What is the number of lines below that include "build"? Give that number alone.
*** Data extract Section Begins ***
(** The management requests of the commissioner.  Each one is built
    without error, goes over the wire unchanged to the resource of its
    operation, and carries exactly the listed TLVs in that order, the session
    ID among them; the scans are refused for an empty channel mask. *)
Theorem management_requests_wire cm count period dur pan name c :
  is_u32 cm -> cm <> 0 -> is_u8 count -> bytes_ok name -> len name <= MAX_EXTENDED_TLV_LENGTH ->
  (forall ka, exists m, keep_alive_request mid tok session_id ka = Ok m /\ coap_ty m = Confirmable /\
     carries m KEEP_ALIVE [mkTlvEntry TLV_STATE [if ka then 1 else 0xff]; session_tlv] /\
     parse_state (payload m) = Ok (Some (if ka then Accept else Reject))) /\
  (exists m, announce_begin_request mid tok session_id cm count period c = Ok m /\
     carries m MGMT_ANNOUNCE_BEGIN
       [session_tlv; mkTlvEntry TLV_CHANNEL_MASK (0 :: 4 :: to_be 4 cm);
        mkTlvEntry TLV_COUNT [count]; mkTlvEntry TLV_PERIOD (to_be 2 period)]) /\
  (exists m, pan_id_query_request mid tok session_id cm pan c = Ok m /\
     carries m MGMT_PANID_QUERY
       [session_tlv; mkTlvEntry TLV_CHANNEL_MASK (0 :: 4 :: to_be 4 cm);
        mkTlvEntry TLV_PAN_ID (to_be 2 pan)]) /\
  (exists m, energy_scan_request mid tok session_id (mkEnergyScanRequest cm count period dur c) = Ok m /\
     carries m MGMT_ED_SCAN
       [session_tlv; mkTlvEntry TLV_CHANNEL_MASK (0 :: 4 :: to_be 4 cm);
        mkTlvEntry TLV_COUNT [count]; mkTlvEntry TLV_PERIOD (to_be 2 period);
        mkTlvEntry TLV_SCAN_DURATION (to_be 2 dur)]) /\
  (exists m, migrate_request mid tok session_id name c = Ok m /\
     carries m MGMT_NET_MIGRATE [session_tlv; mkTlvEntry TLV_NETWORK_NAME name]) /\
  (forall op, exists m, session_command_request op mid tok session_id c = Ok m /\
     carries m (operation_uri_path op) [session_tlv]) /\
  channel_mask_from_value (0 :: 4 :: to_be 4 cm) = Ok cm /\
  announce_begin_request mid tok session_id 0 count period c
    = Err (EDataset "channel mask must not be zero").
Proof.
  intros Hcm Hcm0 Hcount Hname Hnl. split_and!.
  - intros ka. destruct (post_literal Confirmable mid tok KEEP_ALIVE
      [mkTlvEntry TLV_STATE [if ka then 1 else 0xff]; session_tlv]) as (m & Hm & ? & _ & _ & Hp & ?);
      [by_decide|done..|by destruct ka; wf_tlvs|].
    exists m. split_and!; [by unfold keep_alive_request; destruct ka; build|done..|].
    rewrite Hp. unfold parse_state. rewrite from_tlv_parse by (destruct ka; wf_tlvs). by destruct ka.
  - unfold announce_begin_request. carry.
  - unfold pan_id_query_request. carry.
  - unfold energy_scan_request. carry.
  - unfold migrate_request. carry.
  - intros op. unfold session_command_request. build.
    apply post_carries_literal; [done..|apply operation_path_literal|wf_tlvs].
  - by apply channel_mask_from_value_ok.
  - unfold announce_begin_request. by build.
Qed.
*** Data extract Section Ends ***
**Exercise result**.
3